Records excerpted from a collection:

(* ===== verification/Frames.v ===== *)
(** * Physical frames: alloc_frame and free_frame of paging.c, init_memmaps of main.c

    The frame map is a list of regions, each with a bitmap of one byte per
    4096-byte frame.  [alloc_frame] is a first-fit search that clears the frame it
    returns; [free_frame] walks the regions by address.  The specification is
    the set of free frames ([frame_free]). *)

From S2P Require Import Prelude Memory Machine.

Section Frames.

(** [hhdm_offset], set once at boot from the loader's response. *)
Context (hhdm_offset : Z).

(** The body of the [for] loop of [alloc_frame] over one region: the first [i]
    below [length / 4096] with a clear bitmap byte, in a region of type 0. *)
Fixpoint scan_bitmap (n : nat) (i : Z) (r : region) : outcome (option Z) :=
  match n with
  | O => Ok None
  | S n' =>
      if negb (i <? FRAME_BITMAP_SIZE) then Err OutOfBounds
      else if (frame_bitmap r i =? 0) && (type_ r =? 0) then Ok (Some i)
      else scan_bitmap n' (i + 1) r
  end.

Definition set_bitmap (r : region) (i v : Z) : region :=
  Region (base r) (length_ r) (type_ r) (upd (frame_bitmap r) i v).

(** The [while (current != NULL)] loop: the new list of regions, the index found
    and the physical address of the frame. *)
Fixpoint alloc_regions (rs : list region) : outcome (option (list region * Z * Z)) :=
  match rs with
  | [] => Ok None
  | r :: rs' =>
      found ← scan_bitmap (Z.to_nat (length_ r / 4096)) 0 r;
      match found with
      | Some i => Ok (Some (set_bitmap r i 1 :: rs', i, wrap64 (base r + i * 4096)))
      | None =>
          rest ← alloc_regions rs';
          Ok (match rest with
              | Some (rs'', i, a) => Some (r :: rs'', i, a)
              | None => None
              end)
      end
  end.

Definition alloc_frame (s : mst) : outcome (Z * mst) :=
  found ← alloc_regions (memmap_arr s);
  Ok (match found with
      | Some (rs, i, a) =>
          (a, set_mm (memset (mm s) (wrap64 (a + hhdm_offset)) 0 4096)
                (set_last_frame (wrap8 i) (set_memmap rs s)))
      | None => (0, s)
      end).

(** The [while] loop of [free_frame]; a region whose test neither matches nor
    advances [current] is looked at for ever. *)
Fixpoint free_regions (rs : list region) (phys_address : Z) : outcome (list region) :=
  match rs with
  | [] => Ok []
  | r :: rs' =>
      let i := wrap64 (phys_address - base r) / 4096 in
      match rs' with
      | next :: _ =>
          if (base r <=? phys_address) && (phys_address <? base next) then
            if negb (i <? FRAME_BITMAP_SIZE) then Err OutOfBounds
            else if frame_bitmap r i =? 0 then Err AssertFailed
            else Ok (set_bitmap r i 0 :: rs')
          else if wrap64 (base r + length_ r) <? phys_address then
            rs'' ← free_regions rs' phys_address; Ok (r :: rs'')
          else Err Hang
      | [] =>
          if negb (i <? FRAME_BITMAP_SIZE) then Err OutOfBounds
          else Ok [set_bitmap r i 0]
      end
  end.

Definition free_frame (phys_address : Z) (s : mst) : outcome mst :=
  let '(irq, s) := irq_disable_save s in
  if negb (Z.land phys_address 0xfff =? 0) then Err AssertFailed
  else
    rs ← free_regions (memmap_arr s) phys_address;
    Ok (irq_restore irq (set_memmap rs s)).

(** ** init_memmaps

    [memmap_arr] is a static array of 32 regions, so its bitmaps start at zero.
    A loader entry is its base, length and type. *)

Record limine_memmap_entry : Type := Entry {
  e_base : Z;
  e_length : Z;
  e_type : Z
}.

(** [for (j = 0; j < length / 4096; j++) frame_bitmap[j] = 0;
    frame_bitmap[length / 4096] = 2;] *)
Definition init_region (e : limine_memmap_entry) : outcome region :=
  let n := e_length e / 4096 in
  if n <? FRAME_BITMAP_SIZE
  then Ok (Region (e_base e) (e_length e) (wrap8 (e_type e)) (upd (fun _ => 0) n 2))
  else Err OutOfBounds.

• Instructions to follow: Having looked over the entries above, reproduce all of them exactly.

• Task output:
(* ===== verification/Frames.v ===== *)
(** * Physical frames: alloc_frame and free_frame of paging.c, init_memmaps of main.c

    The frame map is a list of regions, each with a bitmap of one byte per
    4096-byte frame.  [alloc_frame] is a first-fit search that clears the frame it
    returns; [free_frame] walks the regions by address.  The specification is
    the set of free frames ([frame_free]). *)

From S2P Require Import Prelude Memory Machine.

Section Frames.

(** [hhdm_offset], set once at boot from the loader's response. *)
Context (hhdm_offset : Z).

(** The body of the [for] loop of [alloc_frame] over one region: the first [i]
    below [length / 4096] with a clear bitmap byte, in a region of type 0. *)
Fixpoint scan_bitmap (n : nat) (i : Z) (r : region) : outcome (option Z) :=
  match n with
  | O => Ok None
  | S n' =>
      if negb (i <? FRAME_BITMAP_SIZE) then Err OutOfBounds
      else if (frame_bitmap r i =? 0) && (type_ r =? 0) then Ok (Some i)
      else scan_bitmap n' (i + 1) r
  end.

Definition set_bitmap (r : region) (i v : Z) : region :=
  Region (base r) (length_ r) (type_ r) (upd (frame_bitmap r) i v).

(** The [while (current != NULL)] loop: the new list of regions, the index found
    and the physical address of the frame. *)
Fixpoint alloc_regions (rs : list region) : outcome (option (list region * Z * Z)) :=
  match rs with
  | [] => Ok None
  | r :: rs' =>
      found ← scan_bitmap (Z.to_nat (length_ r / 4096)) 0 r;
      match found with
      | Some i => Ok (Some (set_bitmap r i 1 :: rs', i, wrap64 (base r + i * 4096)))
      | None =>
          rest ← alloc_regions rs';
          Ok (match rest with
              | Some (rs'', i, a) => Some (r :: rs'', i, a)
              | None => None
              end)
      end
  end.

Definition alloc_frame (s : mst) : outcome (Z * mst) :=
  found ← alloc_regions (memmap_arr s);
  Ok (match found with
      | Some (rs, i, a) =>
          (a, set_mm (memset (mm s) (wrap64 (a + hhdm_offset)) 0 4096)
                (set_last_frame (wrap8 i) (set_memmap rs s)))
      | None => (0, s)
      end).

(** The [while] loop of [free_frame]; a region whose test neither matches nor
    advances [current] is looked at for ever. *)
Fixpoint free_regions (rs : list region) (phys_address : Z) : outcome (list region) :=
  match rs with
  | [] => Ok []
  | r :: rs' =>
      let i := wrap64 (phys_address - base r) / 4096 in
      match rs' with
      | next :: _ =>
          if (base r <=? phys_address) && (phys_address <? base next) then
            if negb (i <? FRAME_BITMAP_SIZE) then Err OutOfBounds
            else if frame_bitmap r i =? 0 then Err AssertFailed
            else Ok (set_bitmap r i 0 :: rs')
          else if wrap64 (base r + length_ r) <? phys_address then
            rs'' ← free_regions rs' phys_address; Ok (r :: rs'')
          else Err Hang
      | [] =>
          if negb (i <? FRAME_BITMAP_SIZE) then Err OutOfBounds
          else Ok [set_bitmap r i 0]
      end
  end.

Definition free_frame (phys_address : Z) (s : mst) : outcome mst :=
  let '(irq, s) := irq_disable_save s in
  if negb (Z.land phys_address 0xfff =? 0) then Err AssertFailed
  else
    rs ← free_regions (memmap_arr s) phys_address;
    Ok (irq_restore irq (set_memmap rs s)).

(** ** init_memmaps

    [memmap_arr] is a static array of 32 regions, so its bitmaps start at zero.
    A loader entry is its base, length and type. *)

Record limine_memmap_entry : Type := Entry {
  e_base : Z;
  e_length : Z;
  e_type : Z
}.

(** [for (j = 0; j < length / 4096; j++) frame_bitmap[j] = 0;
    frame_bitmap[length / 4096] = 2;] *)
Definition init_region (e : limine_memmap_entry) : outcome region :=
  let n := e_length e / 4096 in
  if n <? FRAME_BITMAP_SIZE
  then Ok (Region (e_base e) (e_length e) (wrap8 (e_type e)) (upd (fun _ => 0) n 2))
  else Err OutOfBounds.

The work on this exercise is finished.